= Culture in Virginia Beach =

Virginia Beach, Virginia is a city that has become a popular tourist destination in recent years on account of its historical, scientific, and performing arts.

==Overview==
The Virginia Aquarium & Marine Science Center (formerly the Virginia Marine Science Museum) is a popular aquarium near the oceanfront that features the 300,000-gallon Norfolk Canyon Aquarium, containing sand tiger, nurse and brown sharks, as well as sting rays and other large open-ocean dwellers. There is also a 70,000-gallon sea turtle aquarium, sea turtle hatchling laboratory, hands-on ocean exploration exhibits, jellyfish and octopus aquariums, and even a life-size model of a humpback whale. Other features include the Owls Creek salt marsh and a nature trail.

The Farm Bureau Live (former The Verizon Wireless Amphitheater) features a wide variety of popular shows and concerts, ranging from Kenny Chesney to Gretchen Wilson to Coldplay to Ozzfest. The Sandler Center, a 1200-seat performing arts theatre, opened in the Virginia Beach Town Center in November 2007.
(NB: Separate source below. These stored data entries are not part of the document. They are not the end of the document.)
(* ===== verification/PriceMonitor.v ===== *)
(** * The price monitor

    [trade-execution/internal/scheduler/price_monitor.go]: orders that wait for
    a price.  The watch entries are pointers into a heap, since the index and
    the queued jobs share them; the index has 32 shards, each with a map by order
    id and one by stock key.  Everything behind a lock, every atomic operation on
    an entry and every call of a collaborator is one step ([Event]); the jobs of
    the channel and the goroutines are explicit, so that a run is any
    interleaving of them.  The repository and the executor are an interface
    ([MonitorDeps]).  The WebSocket client is always set, logging and the
    notifications to Kafka are left out. *)

From stdpp Require Import base gmap strings list fin_maps.
From Stdlib Require Import ZArith Lia Ascii.
From S2P Require Import Prelude GoFloat FloatOrder GoStrings Orders Indira Signals.

Open Scope string_scope.
Open Scope list_scope.
Open Scope go_scope.

(** ** Data *)

Definition maxTriggerAttempts : Z := 3.
Definition shardCount : nat := 32.
Definition evalCapacity : nat := 4096.

(** A pointer to a [watchEntry]. *)
Abbreviation ptr := nat.

Module WatchEntry.
Record t : Type := mk {
  order : Order.t;
  targetPrice : f64;
  maxPrice : f64;
  triggered : bool;
  triggerAttempts : Z;
  stockKey : string;
  onAfterFill : option AfterFill
}.

#[global] Instance eta_entry : Eta t := fun e =>
  mk e.(order) e.(targetPrice) e.(maxPrice) e.(triggered) e.(triggerAttempts) e.(stockKey)
     e.(onAfterFill).
End WatchEntry.

Record Shard : Type := mkShard {
  byOrder : gmap uuid ptr;
  byStock : gmap string (list ptr)
}.

(** The monitor: the heap of entries, the index and the calls made to the
    WebSocket client ([true] subscribes). *)
Record Monitor : Type := mkMonitor {
  heap : gmap ptr WatchEntry.t;
  nextPtr : ptr;
  shards : list Shard;
  wsCalls : list (bool * string)
}.

#[export] Instance eta_monitor : Eta Monitor := fun m =>
  mkMonitor m.(heap) m.(nextPtr) m.(shards) m.(wsCalls).

Definition NewPriceMonitor : Monitor := mkMonitor ∅ 0 (replicate shardCount (mkShard ∅ ∅)) [].

(** FNV-1a over the bytes of the key, modulo the number of shards. *)
Fixpoint fnv1a (h : Z) (key : string) : Z :=
  match key with
  | EmptyString => h
  | String c key =>
      fnv1a (Z.modulo (Z.lxor h (Z.of_nat (nat_of_ascii c)) * 16777619) (2 ^ 32)) key
  end.

Definition shardFor (key : string) : nat := Z.to_nat (Z.modulo (fnv1a 2166136261 key) 32).

Definition stockKey (exchange : string) (token : Z) : string :=
  (ToLower exchange ++ ":" ++ Itoa token)%string.

Definition key_of (o : Order.t) : string := stockKey o.(Order.Exchange) o.(Order.StockCode).

Definition ws_token (o : Order.t) : string := Itoa o.(Order.StockCode).

Definition stock_list (s : Shard) (key : string) : list ptr := default [] (s.(byStock) !! key).

(** ** The index *)

(** [Watch]: an order id already watched in the shard of its stock is skipped. *)
Definition Watch (o : Order.t) (target : f64) (after : option AfterFill) (m : Monitor) : Monitor :=
  let key := key_of o in
  match m.(shards) !! shardFor key with
  | None => m
  | Some s =>
      match s.(byOrder) !! o.(Order.OrderID) with
      | Some _ => m
      | None =>
          let p := m.(nextPtr) in
          let e := WatchEntry.mk o target (default fzero o.(Order.MaxMonitorPrice)) false 0 key after in
          let s' := mkShard (<[o.(Order.OrderID) := p]> s.(byOrder))
                      (<[key := stock_list s key ++ [p]]> s.(byStock)) in
          mkMonitor (<[p := e]> m.(heap)) (S p) (<[shardFor key := s']> m.(shards))
            (m.(wsCalls) ++ [(true, ws_token o)])
      end
  end.

(** The first element that satisfies [f] is removed. *)
Fixpoint remove_first {A} (f : A -> bool) (l : list A) : list A :=
  match l with
  | [] => []
  | a :: l => if f a then l else a :: remove_first f l
  end.

Definition has_id (h : gmap ptr WatchEntry.t) (id : uuid) (p : ptr) : bool :=
  match h !! p with
  | Some e => (e.(WatchEntry.order).(Order.OrderID) =? id)%N
  | None => false
  end.

(** Both maps of a shard without the order [id], whose entry is [e]. *)
Definition remove_entry (h : gmap ptr WatchEntry.t) (id : uuid) (e : WatchEntry.t) (s : Shard) : Shard :=
  let key := e.(WatchEntry.stockKey) in
  let l := remove_first (has_id h id) (stock_list s key) in
  mkShard (delete id s.(byOrder))
    (match l with [] => delete key s.(byStock) | _ => <[key := l]> s.(byStock) end).

(** The shard that watches an order, with the pointer. *)
Fixpoint find_shard (id : uuid) (l : list Shard) (i : nat) : option (nat * Shard * ptr) :=
  match l with
  | [] => None
  | s :: l => match s.(byOrder) !! id with
              | Some p => Some (i, s, p)
              | None => find_shard id l (S i)
              end
  end.

Definition Unwatch (id : uuid) (m : Monitor) : Monitor :=
  match find_shard id m.(shards) 0 with
  | None => m
  | Some (i, s, p) =>
      match m.(heap) !! p with
      | None => m
      | Some e =>
          m <| shards := <[i := remove_entry m.(heap) id e s]> m.(shards) |>
            <| wsCalls := m.(wsCalls) ++ [(false, ws_token e.(WatchEntry.order))] |>
      end
  end.
(** C9: over every interleaving of prices, workers, goroutines, watches and
    cancellations, and whatever the database and the executor answer, a watched
    order is executed successfully at most once, and never again after a
    success; it is handed to the executor at most three times; at most one
    goroutine holds it at a time; and while its flag is clear nobody holds it and
    fewer than three attempts were made. *)
Theorem triggered_at_most_once (l : list Event) (w : W) (p : ptr) :
  let s := runEvents l (start w) in
  (countb (won p) s.(executions) <= 1)%nat /\ after_win p s.(executions) = 0%nat /\
  (countb (executed p) s.(executions) <= 3)%nat /\
  (countb (claims p) s.(tasks) + countb (won_settle p) s.(tasks) <= 1)%nat /\
  (forall e, s.(mon).(heap) !! p = Some e -> e.(WatchEntry.triggered) = false ->
     countb (claims p) s.(tasks) = 0%nat /\ countb (won p) s.(executions) = 0%nat /\
     (countb (executed p) s.(executions) < 3)%nat).
Proof.
  intros s. destruct (run_inv l (start w) (start_inv w)) as [_ Hi]. fold s in Hi.
  specialize (Hi p). unfold entry_inv in Hi. cbn in Hi. destruct Hi as [Ha Hi].
  pose proof (executed_split p s.(executions)). pose proof (failed_le_claims p s.(tasks)).
  destruct (s.(mon).(heap) !! p) as [e|]; [|by split_and!; try lia; intros].
  destruct Hi as [B1 B2 B3 B4 B5 B6]. split_and!; try done; try lia.
  intros e' [= <-] Hfl. destruct (B2 Hfl). lia.
Qed.

(** ** When an order is triggered *)

(** What never changes about an entry: its side, target and bound. *)
Definition window_grows (h h' : gmap ptr WatchEntry.t) : Prop :=
  forall p e, h !! p = Some e -> exists e', h' !! p = Some e' /\ forall ltp, fires e' ltp = fires e ltp.

(** [ltp] is a price at which entry [p] is to be executed. *)
Definition in_window (h : gmap ptr WatchEntry.t) (p : ptr) (ltp : f64) : Prop :=
  exists e, h !! p = Some e /\ fires e ltp = true.

Definition window_inv (s : State W) : Prop :=
  (forall p ltp, TCheck p ltp ∈ s.(tasks) \/ TExecute p ltp ∈ s.(tasks) -> in_window s.(mon).(heap) p ltp) /\
  (forall p ltp o r, (p, ltp, o, r) ∈ s.(executions) -> in_window s.(mon).(heap) p ltp).

Lemma in_window_grows h h' p ltp : window_grows h h' -> in_window h p ltp -> in_window h' p ltp.
Proof.
  intros Hg (e & He & Hf). destruct (Hg p e He) as (e' & He' & E). exists e'. by rewrite E.
Qed.

#[local] Instance window_grows_preorder : PreOrder window_grows.
Proof.
  split; [intros h p e He; eauto|]. intros h1 h2 h3 H1 H2 p e He.
  destruct (H1 p e He) as (e' & He' & E1). destruct (H2 p e' He') as (e'' & He'' & E2).
  exists e''. split; [done|]. intros ltp. by rewrite E2, E1.
Qed.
Virginia Beach is home to many sites of historical importance, and has 18 sites on the National Register of Historic Places. Such sites include the Adam Thoroughgood House (one of the oldest surviving colonial homes in Virginia), the Francis Land House (a 200-year-old plantation), the Cape Henry Lights and nearby Cape Henry Light Station (a second tower), Bayville Farm, DeWitt Cottage, Ferry Farm Plantation, Dr. John Miller-Masury House, Adam Keeling House, Old Donation Church, Pembroke Manor, Pleasant Hall, Shirley Hall (Devereaux House), Thomas Murray House, U.S. Coast Guard Station (Seatack), Upper Wolfsnare (Brick House Farm), Weblin House, and Wishart Boush House and Wolfsnare.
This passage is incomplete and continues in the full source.